(** Failures the environment injects besides those the directory's content
    causes: [lstat] and [unlink] denied on an entry name of the album
    directory, [link] denied for a source file (another device, missing
    permission, too many links). *)
Record faults : Type := Faults {
  lstat_fails : string → bool;
  unlink_fails : string → bool;
  link_fails : N → bool
}.

Definition no_faults : faults :=
  Faults (fun _ => false) (fun _ => false) (fun _ => false).

Module Fs.

(** [fs.readdir(albumPath)]: the names of the entries. *)
Definition readdir (d : gmap string node) : list string :=
  (map_to_list d).*1.

(** [fs.lstat(path.join(albumPath, name))]. *)
Definition lstat (fl : faults) (d : gmap string node) (name : string)
    : completion node :=
  if lstat_fails fl name then Throw "EACCES"
  else match d !! name with
       | Some e => Return e
       | None => Throw "ENOENT"
       end.

(** [fs.unlink(path.join(albumPath, name))]: a directory is not removed. *)
Definition unlink (fl : faults) (d : gmap string node) (name : string)
    : gmap string node * completion unit :=
  if unlink_fails fl name then (d, Throw "EPERM")
  else match d !! name with
       | Some (Dir _) => (d, Throw "EISDIR")
       | Some _ => (delete name d, Return ())
       | None => (d, Throw "ENOENT")
       end.

(** [fs.link(src, path.join(albumPath, name))] for a source file of
    identity [ino]: refused when the name is taken. *)
Definition link (fl : faults) (d : gmap string node) (ino : N)
    (name : string) : gmap string node * completion unit :=
  if link_fails fl ino then (d, Throw "EXDEV")
  else match d !! name with
       | Some _ => (d, Throw "EEXIST")
       | None => (<[name := File ino]> d, Return ())
       end.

:::::

■ Task ■
Set down the lines above exactly as written. Begin at the line containing "Definition unlink (fl" and stop after the last line.

■ Task result ■
Definition unlink (fl : faults) (d : gmap string node) (name : string)
    : gmap string node * completion unit :=
  if unlink_fails fl name then (d, Throw "EPERM")
  else match d !! name with
       | Some (Dir _) => (d, Throw "EISDIR")
       | Some _ => (delete name d, Return ())
       | None => (d, Throw "ENOENT")
       end.

(** [fs.link(src, path.join(albumPath, name))] for a source file of
    identity [ino]: refused when the name is taken. *)
Definition link (fl : faults) (d : gmap string node) (ino : N)
    (name : string) : gmap string node * completion unit :=
  if link_fails fl ino then (d, Throw "EXDEV")
  else match d !! name with
       | Some _ => (d, Throw "EEXIST")
       | None => (<[name := File ino]> d, Return ())
       end.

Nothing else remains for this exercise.